Type 2 diabetic kidney disease is the most common cause of chronic kidney diseases (CKD) and end-stage renal diseases (ESRD). Although kidney biopsy is considered as the ‘gold standard’ for diabetic kidney disease (DKD) diagnosis, it is an invasive procedure, and the diagnosis can be influenced by sampling bias and personal judgement. It is desirable to establish a non-invasive procedure that can complement kidney biopsy in diagnosis and tracking the DKD progress.

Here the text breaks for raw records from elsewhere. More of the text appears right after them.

(** ** Producing a first attempt (producer.go) *)

Definition ProducerOptions (brokers : list string) : list KgoOpt :=
  [SeedBrokers brokers; ClientID "server-go"; RequiredAcks AllISRAcks; RecordDeliveryTimeout (15 * second); ProducerLinger 0].

Inductive ProducerE : Type -> Type :=
| ProduceSync (ctx : Context) (rec : KRecord) : ProducerE (res unit).

(** [Producer.Produce]. *)
Definition Produce (ctx : Context) (rec : KRecord) : proc ProducerE (res unit) :=
  call (ProduceSync ctx rec).

Definition PublishTask `{MsgCodec} (ctx : Context) (msg : AnalysisTaskMsg) : proc ProducerE (res unit) :=
  match marshalMsg msg with
  | Err e => Ret (Err e)
  | Ok body =>
      let key := match msg_ContentHash msg with Some h => h | None => "" end in
      Produce ctx (mkRecord TopicAnalysis key body (taskHeaders 1 zero_time "" []) 0 0)
  end.

(** ** Lemmas *)

Lemma shrink_valid_spec k s :
  exists j, (j <= k)%nat /\ shrink_valid k s = str_take j s /\ ValidString (str_take j s) = true
    /\ (forall i, (j < i <= k)%nat -> ValidString (str_take i s) = false).
Proof.
  induction k as [|k (j & Hj & IH & Hv & Hmax)].
  - exists 0%nat. cbn [shrink_valid str_take]. change (ValidString "") with true.
    repeat split; try done; lia.
  - cbn [shrink_valid]. destruct (ValidString (str_take (S k) s)) eqn:E.
    + exists (S k). repeat split; try done; lia.
    + exists j. repeat split; try done; [lia|]. intros i Hi.
      destruct (decide (i = S k)) as [->|]; [done|]. apply Hmax. lia.
Qed.

Lemma str_take_app_ge w j s t :
  w = String.length s -> str_take (w + j) (s +:+ t) = s +:+ str_take j t.
Proof.
  intros ->. induction s as [|a s IH]; [done|].
  change (String a s +:+ t) with (String a (s +:+ t)). cbn [String.length str_take Nat.add].
  by rewrite IH.
Qed.

Lemma decode_rune_width a r c rest :
  decode_rune a r = (c, rest) -> (String.length (ck_text c) <= 4)%nat.
Proof. intros H. decode_cases; lia. Qed.

(** Within three bytes of any position of valid text there is an earlier valid cut. *)
Lemma valid_boundary s : ValidString s = true ->
  forall k, (k <= String.length s)%nat ->
  exists j, (j <= k <= j + 3)%nat /\ ValidString (str_take j s) = true.
Proof.
  unfold ValidString. induction s as [|a r IH] using chunks_ind; intros Hv k Hk.
  - exists 0%nat. simpl in *. split; [lia|done].
  - rewrite chunks_cons in Hv. destruct (decode_rune a r) as [c rest] eqn:E. simpl in Hv, IH.
    apply andb_prop in Hv as [Hc Hv].
    pose proof (decode_rune_text _ _ _ _ E) as Htext.
    pose proof (decode_rune_width _ _ _ _ E) as Hw.
    destruct (decode_rune_nonempty _ _ _ _ E) as [t Ht].
    destruct (decide (k < String.length (ck_text c))%nat) as [Hlt|Hge].
    + exists 0%nat. split; [lia|done].
    + rewrite <- Htext, str_app_length in Hk.
      destruct (IH Hv (k - String.length (ck_text c))%nat ltac:(lia)) as (j & Hj & Hvj).
      exists (String.length (ck_text c) + j)%nat. split; [lia|].
      rewrite <- Htext, str_take_app_ge, Ht by done.
      change (String a t +:+ str_take j rest) with (String a (t +:+ str_take j rest)).
      rewrite chunks_cons, (decode_rune_cut _ _ _ _ t (str_take j rest) (str_drop j rest) E).
      * simpl. by rewrite Hc, Hvj.
      * by rewrite str_take_drop.
      * done.
Qed.

Lemma header_in_app hs hs' k :
  header_in (hs ++ hs') k = match header_in hs k with Some v => Some v | None => header_in hs' k end.
Proof.
  induction hs as [|h hs IH]; simpl; [done|]. by destruct (String.eqb (hd_Key h) k).
Qed.

Lemma header_in_taskHeaders a nb fe extra k :
  header_in (taskHeaders a nb fe extra) k =
    if String.eqb HeaderAttempt k then Some (Itoa a)
    else if String.eqb HeaderNotBefore k && negb (IsZero nb) then Some (FormatInt (UnixMilli nb))
    else if String.eqb HeaderFirstError k && negb (String.eqb fe "")
         then Some (truncateBytes fe maxFirstErrorBytes)
    else header_in extra k.
Proof.
  unfold taskHeaders. rewrite !header_in_app. cbn [header_in hd_Key].
  destruct (String.eqb HeaderAttempt k); [done|].
  destruct (IsZero nb); cbn [header_in hd_Key]; rewrite ?andb_false_r, ?andb_true_r;
    destruct (String.eqb HeaderNotBefore k);
    destruct (String.eqb fe ""); cbn [header_in hd_Key]; rewrite ?andb_false_r, ?andb_true_r;
    destruct (String.eqb HeaderFirstError k); done.
Qed.

Lemma RouteFailure_cases permanent attempt :
  RouteFailure permanent attempt =
    if permanent then mkRoute TopicDLQ 0 ReasonPermanent
    else if attempt <? MaxAttempts then RouteFailure false attempt
    else mkRoute TopicDLQ 0 ReasonExhausted.
Proof.
  unfold RouteFailure, MaxAttempts. destruct permanent; [done|].
  destruct (Z.leb_spec attempt 1), (Z.ltb_spec attempt 3); try done; lia.
Qed.

(** A transient failure below the limit goes to a retry topic with that topic's delay. *)
Lemma RouteFailure_retry attempt :
  attempt < MaxAttempts ->
  let r := RouteFailure false attempt in
  (rt_Topic r = TopicRetry10s \/ rt_Topic r = TopicRetry60s)
  /\ rt_Delay r = RetryDelays (rt_Topic r) /\ 10 * second <= rt_Delay r
  /\ String.eqb (rt_Topic r) TopicDLQ = false.
Proof.
  intros H r. subst r. unfold RouteFailure. destruct (Z.leb_spec attempt 1).
  - split; [by left|]. by vm_compute.
  - destruct (Z.ltb_spec attempt MaxAttempts); [|lia]. split; [by right|]. by vm_compute.
Qed.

In this cross-sectional study, we collected 252 urine samples, including 134 uncomplicated diabetes, 65 DKD, 40 CKD without diabetes and 13 follow-up diabetic sample, and analyzed the urine proteomes with liquid chromatography coupled with tandem mass spectrometry (LC-MS/MS). We built logistic regression models to distinguish uncomplicated diabetes, DKD and other CKDs.
We quantified 559 ± 202 gene products (GPs) (Mean ± SD) on a single sample and 2,946 GPs in total. Based on logistic regression models, DKD patients could be differentiated from the uncomplicated diabetic patients with 2 urinary proteins (AUC = 0.928), and the stage 3 (DKD3) and stage 4 (DKD4) DKD patients with 3 urinary proteins (AUC = 0.949). These results were validated in an independent data set. Finally, a 4-protein classifier identified putative pre-DKD3 patients, who showed DKD3 proteomic features but were not diagnosed by clinical standards. Follow-up studies on 11 patients indicated that 2 putative pre-DKD patient have progressed to DKD3.
Our study demonstrated the potential for urinary proteomics as a noninvasive method for DKD diagnosis and identifying high-risk patients for progression monitoring.